#### [What is being asked]
Below are some records. How many of their lines contain the string "them"? Give the number only.
----------
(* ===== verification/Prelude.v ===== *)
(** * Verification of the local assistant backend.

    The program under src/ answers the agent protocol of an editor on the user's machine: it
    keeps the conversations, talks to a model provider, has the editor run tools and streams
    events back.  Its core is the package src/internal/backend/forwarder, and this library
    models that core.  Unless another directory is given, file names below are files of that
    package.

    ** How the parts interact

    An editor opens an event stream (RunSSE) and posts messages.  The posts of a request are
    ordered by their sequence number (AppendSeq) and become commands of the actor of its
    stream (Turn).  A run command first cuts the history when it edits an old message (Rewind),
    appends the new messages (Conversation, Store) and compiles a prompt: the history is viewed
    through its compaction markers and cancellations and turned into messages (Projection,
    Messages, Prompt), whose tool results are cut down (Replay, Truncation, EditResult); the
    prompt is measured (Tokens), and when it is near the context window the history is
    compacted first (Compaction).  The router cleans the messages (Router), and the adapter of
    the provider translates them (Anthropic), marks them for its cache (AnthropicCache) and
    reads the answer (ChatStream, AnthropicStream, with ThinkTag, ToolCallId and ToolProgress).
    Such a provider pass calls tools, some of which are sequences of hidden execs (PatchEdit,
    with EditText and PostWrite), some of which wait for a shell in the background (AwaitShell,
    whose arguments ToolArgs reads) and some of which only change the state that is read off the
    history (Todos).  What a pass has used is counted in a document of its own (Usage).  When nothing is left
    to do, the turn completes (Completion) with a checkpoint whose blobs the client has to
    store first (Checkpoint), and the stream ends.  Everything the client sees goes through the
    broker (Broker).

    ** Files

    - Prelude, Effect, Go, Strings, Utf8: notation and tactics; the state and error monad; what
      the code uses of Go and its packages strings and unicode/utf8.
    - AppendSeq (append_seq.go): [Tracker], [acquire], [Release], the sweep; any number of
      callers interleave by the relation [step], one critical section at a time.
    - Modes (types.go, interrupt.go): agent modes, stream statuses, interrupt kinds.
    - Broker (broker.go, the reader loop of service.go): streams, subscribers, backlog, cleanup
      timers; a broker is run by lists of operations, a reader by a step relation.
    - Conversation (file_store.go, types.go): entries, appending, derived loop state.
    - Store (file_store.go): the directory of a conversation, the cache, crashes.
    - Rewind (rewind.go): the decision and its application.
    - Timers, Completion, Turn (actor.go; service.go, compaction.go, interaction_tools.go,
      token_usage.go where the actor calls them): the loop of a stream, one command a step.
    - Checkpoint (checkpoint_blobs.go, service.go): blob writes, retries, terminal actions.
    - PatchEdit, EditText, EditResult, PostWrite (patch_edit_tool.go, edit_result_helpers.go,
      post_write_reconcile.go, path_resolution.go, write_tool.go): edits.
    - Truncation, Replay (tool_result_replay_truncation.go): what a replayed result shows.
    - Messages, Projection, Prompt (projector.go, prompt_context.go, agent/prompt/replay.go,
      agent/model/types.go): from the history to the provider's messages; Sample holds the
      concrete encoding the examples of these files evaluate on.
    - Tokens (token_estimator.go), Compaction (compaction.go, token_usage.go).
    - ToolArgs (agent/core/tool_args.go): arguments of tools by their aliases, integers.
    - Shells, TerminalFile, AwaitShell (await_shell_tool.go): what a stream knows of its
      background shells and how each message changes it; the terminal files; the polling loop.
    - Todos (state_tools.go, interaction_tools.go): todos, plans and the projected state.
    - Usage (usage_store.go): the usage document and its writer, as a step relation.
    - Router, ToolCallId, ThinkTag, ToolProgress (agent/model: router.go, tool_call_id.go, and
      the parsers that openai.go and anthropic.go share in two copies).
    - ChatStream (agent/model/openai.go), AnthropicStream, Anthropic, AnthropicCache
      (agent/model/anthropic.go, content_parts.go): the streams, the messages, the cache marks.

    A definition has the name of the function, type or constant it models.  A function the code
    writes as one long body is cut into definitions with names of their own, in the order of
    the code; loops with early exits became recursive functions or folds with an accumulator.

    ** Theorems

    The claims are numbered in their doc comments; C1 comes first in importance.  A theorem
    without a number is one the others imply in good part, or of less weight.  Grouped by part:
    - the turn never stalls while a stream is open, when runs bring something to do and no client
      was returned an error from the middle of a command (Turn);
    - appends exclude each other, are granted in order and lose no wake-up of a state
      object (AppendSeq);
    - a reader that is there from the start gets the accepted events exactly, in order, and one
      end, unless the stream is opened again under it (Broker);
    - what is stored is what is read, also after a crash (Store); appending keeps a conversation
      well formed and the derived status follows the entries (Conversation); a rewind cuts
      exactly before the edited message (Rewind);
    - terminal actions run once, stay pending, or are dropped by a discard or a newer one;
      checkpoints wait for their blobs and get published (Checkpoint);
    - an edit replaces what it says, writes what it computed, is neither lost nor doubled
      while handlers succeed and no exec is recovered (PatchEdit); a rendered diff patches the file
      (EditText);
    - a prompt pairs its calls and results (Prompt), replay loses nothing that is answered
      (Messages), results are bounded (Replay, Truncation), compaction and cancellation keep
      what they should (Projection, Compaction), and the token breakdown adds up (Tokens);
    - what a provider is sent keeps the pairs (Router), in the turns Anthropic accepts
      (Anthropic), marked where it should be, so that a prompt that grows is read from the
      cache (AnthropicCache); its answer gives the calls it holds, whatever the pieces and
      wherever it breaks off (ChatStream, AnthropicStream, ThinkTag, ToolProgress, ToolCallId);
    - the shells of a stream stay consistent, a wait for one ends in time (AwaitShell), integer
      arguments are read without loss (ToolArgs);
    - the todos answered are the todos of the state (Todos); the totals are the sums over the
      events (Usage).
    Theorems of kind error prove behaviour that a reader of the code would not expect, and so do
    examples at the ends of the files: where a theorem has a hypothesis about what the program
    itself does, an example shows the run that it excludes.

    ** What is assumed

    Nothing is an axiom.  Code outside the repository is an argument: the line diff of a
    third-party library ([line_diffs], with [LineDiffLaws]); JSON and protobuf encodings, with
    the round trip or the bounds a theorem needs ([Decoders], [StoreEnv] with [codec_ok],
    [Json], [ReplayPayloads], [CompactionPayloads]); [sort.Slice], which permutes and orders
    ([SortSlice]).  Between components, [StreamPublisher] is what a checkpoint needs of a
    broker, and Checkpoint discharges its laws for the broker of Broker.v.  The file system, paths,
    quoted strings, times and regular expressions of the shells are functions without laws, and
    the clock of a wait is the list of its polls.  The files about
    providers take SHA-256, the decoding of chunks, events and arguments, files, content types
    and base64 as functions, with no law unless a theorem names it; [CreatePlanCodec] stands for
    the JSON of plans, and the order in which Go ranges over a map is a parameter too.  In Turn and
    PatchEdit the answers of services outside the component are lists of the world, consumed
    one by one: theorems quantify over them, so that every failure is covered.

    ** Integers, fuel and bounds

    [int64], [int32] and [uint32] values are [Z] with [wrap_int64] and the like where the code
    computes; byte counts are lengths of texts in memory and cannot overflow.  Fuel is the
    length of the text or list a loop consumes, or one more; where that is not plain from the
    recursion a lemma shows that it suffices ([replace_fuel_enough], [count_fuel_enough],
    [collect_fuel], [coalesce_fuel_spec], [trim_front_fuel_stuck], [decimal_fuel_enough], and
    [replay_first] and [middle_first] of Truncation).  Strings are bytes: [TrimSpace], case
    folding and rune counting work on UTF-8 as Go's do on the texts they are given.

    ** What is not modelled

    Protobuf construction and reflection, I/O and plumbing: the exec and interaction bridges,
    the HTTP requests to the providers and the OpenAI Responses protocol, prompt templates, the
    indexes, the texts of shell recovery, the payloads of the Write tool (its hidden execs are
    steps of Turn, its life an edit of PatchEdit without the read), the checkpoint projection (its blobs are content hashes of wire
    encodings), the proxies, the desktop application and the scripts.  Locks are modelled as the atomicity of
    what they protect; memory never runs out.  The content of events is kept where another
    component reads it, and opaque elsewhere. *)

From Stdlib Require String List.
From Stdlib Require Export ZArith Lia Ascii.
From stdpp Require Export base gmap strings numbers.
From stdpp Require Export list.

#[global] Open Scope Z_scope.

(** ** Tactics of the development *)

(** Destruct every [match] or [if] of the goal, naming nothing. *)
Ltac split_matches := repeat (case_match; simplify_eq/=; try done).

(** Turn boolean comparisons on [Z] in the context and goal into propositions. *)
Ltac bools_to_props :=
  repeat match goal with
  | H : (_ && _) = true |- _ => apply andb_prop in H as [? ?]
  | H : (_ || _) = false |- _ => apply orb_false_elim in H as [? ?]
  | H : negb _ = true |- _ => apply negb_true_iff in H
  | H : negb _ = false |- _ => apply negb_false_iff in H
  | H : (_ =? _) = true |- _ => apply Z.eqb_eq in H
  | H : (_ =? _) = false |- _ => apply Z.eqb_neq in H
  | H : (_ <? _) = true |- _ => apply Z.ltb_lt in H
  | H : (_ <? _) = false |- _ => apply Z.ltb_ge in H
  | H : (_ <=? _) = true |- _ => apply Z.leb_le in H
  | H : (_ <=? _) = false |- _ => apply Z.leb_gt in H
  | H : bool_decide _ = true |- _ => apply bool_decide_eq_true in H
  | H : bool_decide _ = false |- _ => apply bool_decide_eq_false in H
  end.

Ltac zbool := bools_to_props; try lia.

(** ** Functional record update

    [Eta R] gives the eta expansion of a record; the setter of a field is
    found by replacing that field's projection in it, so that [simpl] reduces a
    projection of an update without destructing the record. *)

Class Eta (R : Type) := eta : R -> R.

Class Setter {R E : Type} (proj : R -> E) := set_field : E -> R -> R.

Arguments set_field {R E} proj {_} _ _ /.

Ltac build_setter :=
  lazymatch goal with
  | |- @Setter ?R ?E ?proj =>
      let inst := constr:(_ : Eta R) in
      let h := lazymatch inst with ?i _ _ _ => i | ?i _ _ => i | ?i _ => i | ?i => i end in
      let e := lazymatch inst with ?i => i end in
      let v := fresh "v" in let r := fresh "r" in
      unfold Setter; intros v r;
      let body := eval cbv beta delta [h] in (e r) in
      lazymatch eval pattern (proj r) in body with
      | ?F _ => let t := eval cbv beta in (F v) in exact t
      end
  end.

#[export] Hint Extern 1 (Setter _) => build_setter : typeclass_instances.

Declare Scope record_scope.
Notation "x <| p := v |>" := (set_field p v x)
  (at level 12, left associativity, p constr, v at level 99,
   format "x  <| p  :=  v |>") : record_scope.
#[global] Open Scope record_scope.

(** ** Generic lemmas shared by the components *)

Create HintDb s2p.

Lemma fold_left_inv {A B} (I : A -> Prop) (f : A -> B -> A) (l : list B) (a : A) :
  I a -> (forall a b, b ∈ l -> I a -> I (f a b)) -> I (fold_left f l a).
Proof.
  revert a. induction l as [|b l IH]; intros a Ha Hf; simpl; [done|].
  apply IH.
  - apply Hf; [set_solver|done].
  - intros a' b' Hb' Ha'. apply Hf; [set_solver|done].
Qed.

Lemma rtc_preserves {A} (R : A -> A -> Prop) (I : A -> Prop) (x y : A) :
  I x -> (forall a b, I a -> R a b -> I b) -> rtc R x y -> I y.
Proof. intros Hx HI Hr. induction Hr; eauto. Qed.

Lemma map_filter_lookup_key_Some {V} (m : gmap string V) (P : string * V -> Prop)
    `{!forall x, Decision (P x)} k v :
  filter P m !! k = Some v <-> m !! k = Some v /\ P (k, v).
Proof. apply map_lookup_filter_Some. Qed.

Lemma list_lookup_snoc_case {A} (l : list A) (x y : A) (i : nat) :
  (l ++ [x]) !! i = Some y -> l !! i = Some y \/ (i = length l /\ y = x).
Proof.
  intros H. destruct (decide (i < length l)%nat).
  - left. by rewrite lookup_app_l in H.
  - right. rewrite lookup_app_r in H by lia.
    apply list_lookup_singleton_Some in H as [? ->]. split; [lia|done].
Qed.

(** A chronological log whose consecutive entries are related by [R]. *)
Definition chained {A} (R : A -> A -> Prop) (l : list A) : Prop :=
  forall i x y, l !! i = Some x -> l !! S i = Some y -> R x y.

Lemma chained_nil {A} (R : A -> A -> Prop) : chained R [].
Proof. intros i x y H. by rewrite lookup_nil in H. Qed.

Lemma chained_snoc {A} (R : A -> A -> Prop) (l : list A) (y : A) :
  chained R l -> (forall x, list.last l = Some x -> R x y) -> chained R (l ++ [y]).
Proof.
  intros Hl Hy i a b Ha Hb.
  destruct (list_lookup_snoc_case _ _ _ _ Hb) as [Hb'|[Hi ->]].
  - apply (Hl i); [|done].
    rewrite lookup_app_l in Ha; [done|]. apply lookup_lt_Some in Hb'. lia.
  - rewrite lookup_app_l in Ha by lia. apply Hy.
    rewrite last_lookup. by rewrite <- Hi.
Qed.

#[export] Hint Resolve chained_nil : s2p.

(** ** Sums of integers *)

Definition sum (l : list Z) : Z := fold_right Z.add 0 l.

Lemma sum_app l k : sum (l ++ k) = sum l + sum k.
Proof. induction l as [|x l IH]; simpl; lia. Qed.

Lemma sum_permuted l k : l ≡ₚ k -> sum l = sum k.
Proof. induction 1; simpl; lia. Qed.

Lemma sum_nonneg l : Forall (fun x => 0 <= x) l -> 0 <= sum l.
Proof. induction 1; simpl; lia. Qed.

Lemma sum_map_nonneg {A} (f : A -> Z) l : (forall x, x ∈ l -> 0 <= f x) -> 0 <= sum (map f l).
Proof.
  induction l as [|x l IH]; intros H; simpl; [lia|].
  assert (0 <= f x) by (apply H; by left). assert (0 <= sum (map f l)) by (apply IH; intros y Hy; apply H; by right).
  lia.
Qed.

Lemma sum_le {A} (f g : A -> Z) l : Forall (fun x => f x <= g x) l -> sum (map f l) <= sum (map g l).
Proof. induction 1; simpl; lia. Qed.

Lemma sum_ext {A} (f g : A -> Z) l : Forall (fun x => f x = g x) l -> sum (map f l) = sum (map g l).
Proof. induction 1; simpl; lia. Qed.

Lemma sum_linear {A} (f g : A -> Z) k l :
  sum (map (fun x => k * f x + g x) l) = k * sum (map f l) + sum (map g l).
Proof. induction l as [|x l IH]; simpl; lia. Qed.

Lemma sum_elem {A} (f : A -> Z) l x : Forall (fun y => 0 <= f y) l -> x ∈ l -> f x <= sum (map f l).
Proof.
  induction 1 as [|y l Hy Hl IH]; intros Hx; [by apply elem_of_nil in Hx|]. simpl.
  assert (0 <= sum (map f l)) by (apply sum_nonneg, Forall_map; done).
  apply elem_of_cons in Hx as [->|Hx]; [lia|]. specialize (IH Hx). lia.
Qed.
----------
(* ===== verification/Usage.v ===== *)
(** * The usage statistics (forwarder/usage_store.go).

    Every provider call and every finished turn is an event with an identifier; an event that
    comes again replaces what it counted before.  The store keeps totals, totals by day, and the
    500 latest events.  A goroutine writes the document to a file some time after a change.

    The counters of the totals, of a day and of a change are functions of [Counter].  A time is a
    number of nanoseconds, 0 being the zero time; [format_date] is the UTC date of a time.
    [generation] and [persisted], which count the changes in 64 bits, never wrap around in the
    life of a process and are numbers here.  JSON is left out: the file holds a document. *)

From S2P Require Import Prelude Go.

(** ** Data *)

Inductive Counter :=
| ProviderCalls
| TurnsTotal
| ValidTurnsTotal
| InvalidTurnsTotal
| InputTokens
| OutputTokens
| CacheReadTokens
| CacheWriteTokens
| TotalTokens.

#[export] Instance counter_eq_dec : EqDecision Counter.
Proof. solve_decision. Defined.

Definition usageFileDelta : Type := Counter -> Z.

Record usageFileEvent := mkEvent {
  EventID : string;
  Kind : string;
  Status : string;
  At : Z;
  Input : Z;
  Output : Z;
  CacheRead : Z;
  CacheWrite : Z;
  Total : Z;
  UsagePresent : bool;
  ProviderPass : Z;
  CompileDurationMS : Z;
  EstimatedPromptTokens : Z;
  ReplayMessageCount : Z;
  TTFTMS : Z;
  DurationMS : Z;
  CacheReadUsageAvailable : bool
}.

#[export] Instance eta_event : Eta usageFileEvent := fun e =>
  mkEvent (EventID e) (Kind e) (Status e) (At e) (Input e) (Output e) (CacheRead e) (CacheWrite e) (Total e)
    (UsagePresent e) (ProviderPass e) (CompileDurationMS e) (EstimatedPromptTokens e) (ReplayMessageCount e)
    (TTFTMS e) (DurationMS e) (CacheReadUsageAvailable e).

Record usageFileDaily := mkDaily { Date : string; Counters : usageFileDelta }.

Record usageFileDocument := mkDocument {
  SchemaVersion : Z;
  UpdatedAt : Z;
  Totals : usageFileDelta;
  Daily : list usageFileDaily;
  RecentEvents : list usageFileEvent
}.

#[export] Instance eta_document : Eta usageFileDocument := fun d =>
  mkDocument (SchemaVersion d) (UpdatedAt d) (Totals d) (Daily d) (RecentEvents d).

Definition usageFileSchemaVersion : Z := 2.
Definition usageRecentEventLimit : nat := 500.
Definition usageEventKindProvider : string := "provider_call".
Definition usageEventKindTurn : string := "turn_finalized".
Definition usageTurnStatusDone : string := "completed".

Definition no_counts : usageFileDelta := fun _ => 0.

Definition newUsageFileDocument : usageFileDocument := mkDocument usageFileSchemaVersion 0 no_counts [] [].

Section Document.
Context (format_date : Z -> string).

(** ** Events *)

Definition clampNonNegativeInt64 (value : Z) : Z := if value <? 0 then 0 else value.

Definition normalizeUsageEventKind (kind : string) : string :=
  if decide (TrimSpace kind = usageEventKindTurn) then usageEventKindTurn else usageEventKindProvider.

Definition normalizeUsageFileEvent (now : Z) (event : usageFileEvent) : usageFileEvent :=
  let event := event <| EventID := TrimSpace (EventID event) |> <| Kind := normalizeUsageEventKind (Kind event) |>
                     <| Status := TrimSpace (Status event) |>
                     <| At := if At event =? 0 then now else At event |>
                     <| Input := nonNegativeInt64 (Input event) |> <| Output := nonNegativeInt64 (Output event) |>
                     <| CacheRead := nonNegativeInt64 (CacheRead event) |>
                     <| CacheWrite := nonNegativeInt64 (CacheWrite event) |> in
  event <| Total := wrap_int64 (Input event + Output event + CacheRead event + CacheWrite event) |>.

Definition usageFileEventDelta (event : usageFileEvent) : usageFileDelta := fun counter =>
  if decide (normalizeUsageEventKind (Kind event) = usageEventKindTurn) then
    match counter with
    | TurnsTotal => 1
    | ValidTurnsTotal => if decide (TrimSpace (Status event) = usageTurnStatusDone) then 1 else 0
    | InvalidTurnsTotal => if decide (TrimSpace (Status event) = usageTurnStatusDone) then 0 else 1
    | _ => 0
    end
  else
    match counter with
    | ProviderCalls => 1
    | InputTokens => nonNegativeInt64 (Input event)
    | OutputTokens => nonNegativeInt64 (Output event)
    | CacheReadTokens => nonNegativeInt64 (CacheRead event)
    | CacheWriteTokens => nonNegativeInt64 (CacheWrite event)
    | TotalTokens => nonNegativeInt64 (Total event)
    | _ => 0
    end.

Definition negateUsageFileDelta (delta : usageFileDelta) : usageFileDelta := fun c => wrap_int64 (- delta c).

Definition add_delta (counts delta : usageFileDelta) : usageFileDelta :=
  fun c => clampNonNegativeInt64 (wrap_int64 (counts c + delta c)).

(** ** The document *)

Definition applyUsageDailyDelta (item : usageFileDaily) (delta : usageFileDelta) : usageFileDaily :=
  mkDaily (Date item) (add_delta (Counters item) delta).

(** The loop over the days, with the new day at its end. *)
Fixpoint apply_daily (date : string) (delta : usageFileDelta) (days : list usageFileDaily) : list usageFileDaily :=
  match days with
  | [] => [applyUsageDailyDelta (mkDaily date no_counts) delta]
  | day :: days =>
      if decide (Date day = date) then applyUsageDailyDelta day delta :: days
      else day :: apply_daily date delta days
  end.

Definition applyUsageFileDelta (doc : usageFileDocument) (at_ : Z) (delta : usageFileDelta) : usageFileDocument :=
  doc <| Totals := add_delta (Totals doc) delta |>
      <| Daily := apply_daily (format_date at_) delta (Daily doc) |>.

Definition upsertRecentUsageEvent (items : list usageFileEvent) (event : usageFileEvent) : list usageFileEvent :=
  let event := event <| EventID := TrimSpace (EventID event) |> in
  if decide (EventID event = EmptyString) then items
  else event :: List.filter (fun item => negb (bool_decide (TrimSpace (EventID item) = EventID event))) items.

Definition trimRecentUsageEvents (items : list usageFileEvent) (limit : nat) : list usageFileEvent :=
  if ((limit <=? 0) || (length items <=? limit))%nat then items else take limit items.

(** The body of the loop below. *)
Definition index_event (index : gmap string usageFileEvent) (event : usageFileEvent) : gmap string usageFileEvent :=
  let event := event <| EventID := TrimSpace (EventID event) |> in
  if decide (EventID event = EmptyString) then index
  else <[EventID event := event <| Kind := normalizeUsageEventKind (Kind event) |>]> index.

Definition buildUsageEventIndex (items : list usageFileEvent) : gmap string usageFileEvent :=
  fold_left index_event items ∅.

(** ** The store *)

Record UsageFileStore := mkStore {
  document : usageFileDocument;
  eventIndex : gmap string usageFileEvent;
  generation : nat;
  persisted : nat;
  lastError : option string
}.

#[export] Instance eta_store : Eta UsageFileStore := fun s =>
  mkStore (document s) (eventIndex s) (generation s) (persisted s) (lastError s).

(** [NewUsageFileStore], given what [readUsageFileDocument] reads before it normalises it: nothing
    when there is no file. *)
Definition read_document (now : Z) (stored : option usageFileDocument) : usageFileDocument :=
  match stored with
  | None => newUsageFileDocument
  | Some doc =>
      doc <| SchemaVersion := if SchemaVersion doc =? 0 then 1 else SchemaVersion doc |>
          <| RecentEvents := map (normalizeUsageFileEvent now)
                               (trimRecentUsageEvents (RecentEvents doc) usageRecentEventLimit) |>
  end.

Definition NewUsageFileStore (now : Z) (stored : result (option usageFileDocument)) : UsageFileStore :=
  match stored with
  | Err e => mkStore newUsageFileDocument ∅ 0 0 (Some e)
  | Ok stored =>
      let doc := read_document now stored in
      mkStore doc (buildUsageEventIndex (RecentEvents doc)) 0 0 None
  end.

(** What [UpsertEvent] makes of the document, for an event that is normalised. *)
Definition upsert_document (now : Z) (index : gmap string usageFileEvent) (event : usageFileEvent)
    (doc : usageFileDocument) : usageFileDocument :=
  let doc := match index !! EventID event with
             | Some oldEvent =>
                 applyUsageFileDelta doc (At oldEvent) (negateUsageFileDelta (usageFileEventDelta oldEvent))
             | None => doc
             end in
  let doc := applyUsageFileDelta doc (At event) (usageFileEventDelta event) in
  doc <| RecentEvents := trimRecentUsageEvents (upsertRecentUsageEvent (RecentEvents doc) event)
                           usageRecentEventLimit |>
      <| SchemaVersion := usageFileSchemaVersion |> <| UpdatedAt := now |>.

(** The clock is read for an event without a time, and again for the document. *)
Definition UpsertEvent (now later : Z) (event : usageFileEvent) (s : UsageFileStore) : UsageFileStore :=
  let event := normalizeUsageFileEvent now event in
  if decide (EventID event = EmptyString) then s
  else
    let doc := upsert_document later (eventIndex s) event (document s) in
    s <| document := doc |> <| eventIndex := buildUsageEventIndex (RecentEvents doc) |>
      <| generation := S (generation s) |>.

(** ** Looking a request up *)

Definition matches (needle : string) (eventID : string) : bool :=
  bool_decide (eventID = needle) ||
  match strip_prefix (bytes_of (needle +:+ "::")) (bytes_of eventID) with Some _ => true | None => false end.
----------
#### [Response]
3